▶ [WORK TASK]: Take the records below and write them out again exactly.

Stored data:
(** Elsewhere the largest draw stays below the upper end: twelve times
    it is below 12, so the droplets number at most 19, and the taper
    length is below 120. *)
Lemma largest_draw_elsewhere :
  (Binary64.twelvefold Binary64.below_one <? 12) = true /\
  (Binary64.value (Binary64.twelvefold Binary64.below_one) < 12)%R /\
  (Binary64.dripLength Binary64.below_one <? 120) = true /\
  (Binary64.value (Binary64.dripLength Binary64.below_one) < 120)%R.
Proof.
  split; [reflexivity|]. split; [decode_doubles; lra|].
  split; [reflexivity|]. decode_doubles; lra.
Qed.

(** A product can also round up to an integer: twelve times the double
    nearest 1/12 is exactly 1 in doubles, though below 1 in exact
    arithmetic.  At such a draw the doubles count one droplet more than
    exact arithmetic does; the count stays between 8 and 19 either way. *)
Lemma twelvefold_can_round_up :
  Binary64.in_unit_interval 0x1.5555555555555p-4 = true /\
  Binary64.twelvefold 0x1.5555555555555p-4 = 1 /\
  (Binary64.value 0x1.5555555555555p-4 * 12 < 1)%R /\
  (numDroplets (Binary64.value 0x1.5555555555555p-4) = 8)%R.
Proof.
  split; [reflexivity|]. split; [reflexivity|].
  assert (H : (0 <= Binary64.value 0x1.5555555555555p-4 * 12 < 1)%R)
    by (split; decode_doubles; lra).
  split; [apply H|].
  unfold numDroplets, Math_floor.
  replace (Zfloor (Binary64.value 0x1.5555555555555p-4 * 12)) with 0%Z.
  - unfold number; lra.
  - symmetry. apply Zfloor_eq. cbn [IZR]. unfold number in *. lra.
Qed.

End UpperEnds.

(** Without rounding the sizes are those of the exact model. *)
Lemma exact_sizes props u :
  Rounded.numDroplets exact u = numDroplets u /\
  Rounded.distance exact (brushSize props) u = droplet_distance props u /\
  Rounded.dropletSize exact (brushSize props) u = droplet_size props u /\
  Rounded.dripLength exact u = dripLength u /\
  Rounded.dripWidth exact (brushSize props) u = dripWidth props u.
Proof. repeat split. Qed.

(** ** The splatter cluster *)




(** ** The drip *)

(** C4 (amended): on a configured surface, with a positive brush size, one call of
    [drawDrip] at (x, y) returns normally and appends two fills in the
    current colour; the first is the full circle around (x, y) whose
    radius is the second draw stretched over the interval from
    brushSize * 0.5 to brushSize; the taper length is the first draw
    stretched over [40, 120); and for every value of a draw in [0, 1) the
    radius lies between brushSize * 0.5 and brushSize, both included, and
    the taper length in [40, 120).  The upper end of the radius is closed
    because rounding reaches it: for an integer brush size, whatever
    rounding follows each operation, the radius computed from a draw in
    [0, 1) lies between brushSize * 0.5 and brushSize and the taper
    length between 40 and 120, both ends included; and the taper length
    stays below 120 at every draw up to the largest double below 1 as
    soon as it does at that largest draw, which it does in doubles. *)
Theorem drip_dimensions s props x y :
  contextRef s = RefElem ->
  0 < brushSize props ->
  let u1 := random_source s (random_calls s) in
  let u2 := random_source s (random_calls s + 1)%nat in
  result (drawDrip props x y) s = Returned tt /\
  bitmap (elem (exec (drawDrip props x y) s)) =
    bitmap (elem s) ++
    [PaintFill (pen_transform (pen s)) (color props)
       [Ellipse x y (dripWidth props u2) (dripWidth props u2) 0 0 (Math_PI * 2)];
     PaintFill (pen_transform (pen s)) (color props) (drip_teardrop props x y u1 u2)] /\
  dripWidth props u2 = uniform_on (brushSize props * 0.5) (brushSize props) u2 /\
  dripLength u1 = uniform_on 40 120 u1 /\
  (forall u, 0 <= u < 1 ->
     brushSize props * 0.5 <= dripWidth props u <= brushSize props /\
     40 <= dripLength u < 120) /\
  (forall (round : number -> number) (z : Z),
     Rounding round ->
     brushSize props = IZR z -> (z <= 2 ^ 50)%Z ->
     forall u, 0 <= u < 1 ->
       brushSize props * 0.5 <= Rounded.dripWidth round (brushSize props) u
         <= brushSize props /\
       40 <= Rounded.dripLength round u <= 120) /\
  (forall round : number -> number,
     Rounding round ->
     Rounded.dripLength round largest_draw < 120 ->
     forall u, 0 <= u <= largest_draw -> Rounded.dripLength round u < 120).
Proof.
  intros Hx Hb u1 u2.
  destruct (drawDrip_drew s props x y Hx) as (c' & _ & E).
  unfold result, exec. rewrite E. cbn [fst snd repaint elem bitmap].
  split; [reflexivity|]. split; [reflexivity|].
  split; [unfold dripWidth, uniform_on, number; lra|].
  split; [unfold dripLength, uniform_on, number; lra|].
  split; [|split].
  - intros u Hu. unfold dripWidth, dripLength. split; [nra | lra].
  - intros round z Hround Hz Hle u Hu. rewrite Hz in *.
    assert (Hpos : (0 < z <= 2 ^ 50)%Z) by (split; [apply lt_IZR; exact Hb | exact Hle]).
    split.
    + exact (rounded_dripWidth_range round Hround z Hpos u Hu).
    + exact (rounded_dripLength_range round Hround u Hu).
  - intros round Hround Hlast u Hu.
    pose proof (rounded_dripLength_largest round Hround u Hu). lra.
Qed.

▶ [SOLUTION FOR THIS EXERCISE]:
(** Elsewhere the largest draw stays below the upper end: twelve times
    it is below 12, so the droplets number at most 19, and the taper
    length is below 120. *)
Lemma largest_draw_elsewhere :
  (Binary64.twelvefold Binary64.below_one <? 12) = true /\
  (Binary64.value (Binary64.twelvefold Binary64.below_one) < 12)%R /\
  (Binary64.dripLength Binary64.below_one <? 120) = true /\
  (Binary64.value (Binary64.dripLength Binary64.below_one) < 120)%R.
Proof.
  split; [reflexivity|]. split; [decode_doubles; lra|].
  split; [reflexivity|]. decode_doubles; lra.
Qed.

(** A product can also round up to an integer: twelve times the double
    nearest 1/12 is exactly 1 in doubles, though below 1 in exact
    arithmetic.  At such a draw the doubles count one droplet more than
    exact arithmetic does; the count stays between 8 and 19 either way. *)
Lemma twelvefold_can_round_up :
  Binary64.in_unit_interval 0x1.5555555555555p-4 = true /\
  Binary64.twelvefold 0x1.5555555555555p-4 = 1 /\
  (Binary64.value 0x1.5555555555555p-4 * 12 < 1)%R /\
  (numDroplets (Binary64.value 0x1.5555555555555p-4) = 8)%R.
Proof.
  split; [reflexivity|]. split; [reflexivity|].
  assert (H : (0 <= Binary64.value 0x1.5555555555555p-4 * 12 < 1)%R)
    by (split; decode_doubles; lra).
  split; [apply H|].
  unfold numDroplets, Math_floor.
  replace (Zfloor (Binary64.value 0x1.5555555555555p-4 * 12)) with 0%Z.
  - unfold number; lra.
  - symmetry. apply Zfloor_eq. cbn [IZR]. unfold number in *. lra.
Qed.

End UpperEnds.

(** Without rounding the sizes are those of the exact model. *)
Lemma exact_sizes props u :
  Rounded.numDroplets exact u = numDroplets u /\
  Rounded.distance exact (brushSize props) u = droplet_distance props u /\
  Rounded.dropletSize exact (brushSize props) u = droplet_size props u /\
  Rounded.dripLength exact u = dripLength u /\
  Rounded.dripWidth exact (brushSize props) u = dripWidth props u.
Proof. repeat split. Qed.

(** ** The splatter cluster *)




(** ** The drip *)

(** C4 (amended): on a configured surface, with a positive brush size, one call of
    [drawDrip] at (x, y) returns normally and appends two fills in the
    current colour; the first is the full circle around (x, y) whose
    radius is the second draw stretched over the interval from
    brushSize * 0.5 to brushSize; the taper length is the first draw
    stretched over [40, 120); and for every value of a draw in [0, 1) the
    radius lies between brushSize * 0.5 and brushSize, both included, and
    the taper length in [40, 120).  The upper end of the radius is closed
    because rounding reaches it: for an integer brush size, whatever
    rounding follows each operation, the radius computed from a draw in
    [0, 1) lies between brushSize * 0.5 and brushSize and the taper
    length between 40 and 120, both ends included; and the taper length
    stays below 120 at every draw up to the largest double below 1 as
    soon as it does at that largest draw, which it does in doubles. *)
Theorem drip_dimensions s props x y :
  contextRef s = RefElem ->
  0 < brushSize props ->
  let u1 := random_source s (random_calls s) in
  let u2 := random_source s (random_calls s + 1)%nat in
  result (drawDrip props x y) s = Returned tt /\
  bitmap (elem (exec (drawDrip props x y) s)) =
    bitmap (elem s) ++
    [PaintFill (pen_transform (pen s)) (color props)
       [Ellipse x y (dripWidth props u2) (dripWidth props u2) 0 0 (Math_PI * 2)];
     PaintFill (pen_transform (pen s)) (color props) (drip_teardrop props x y u1 u2)] /\
  dripWidth props u2 = uniform_on (brushSize props * 0.5) (brushSize props) u2 /\
  dripLength u1 = uniform_on 40 120 u1 /\
  (forall u, 0 <= u < 1 ->
     brushSize props * 0.5 <= dripWidth props u <= brushSize props /\
     40 <= dripLength u < 120) /\
  (forall (round : number -> number) (z : Z),
     Rounding round ->
     brushSize props = IZR z -> (z <= 2 ^ 50)%Z ->
     forall u, 0 <= u < 1 ->
       brushSize props * 0.5 <= Rounded.dripWidth round (brushSize props) u
         <= brushSize props /\
       40 <= Rounded.dripLength round u <= 120) /\
  (forall round : number -> number,
     Rounding round ->
     Rounded.dripLength round largest_draw < 120 ->
     forall u, 0 <= u <= largest_draw -> Rounded.dripLength round u < 120).
Proof.
  intros Hx Hb u1 u2.
  destruct (drawDrip_drew s props x y Hx) as (c' & _ & E).
  unfold result, exec. rewrite E. cbn [fst snd repaint elem bitmap].
  split; [reflexivity|]. split; [reflexivity|].
  split; [unfold dripWidth, uniform_on, number; lra|].
  split; [unfold dripLength, uniform_on, number; lra|].
  split; [|split].
  - intros u Hu. unfold dripWidth, dripLength. split; [nra | lra].
  - intros round z Hround Hz Hle u Hu. rewrite Hz in *.
    assert (Hpos : (0 < z <= 2 ^ 50)%Z) by (split; [apply lt_IZR; exact Hb | exact Hle]).
    split.
    + exact (rounded_dripWidth_range round Hround z Hpos u Hu).
    + exact (rounded_dripLength_range round Hround u Hu).
  - intros round Hround Hlast u Hu.
    pose proof (rounded_dripLength_largest round Hround u Hu). lra.
Qed.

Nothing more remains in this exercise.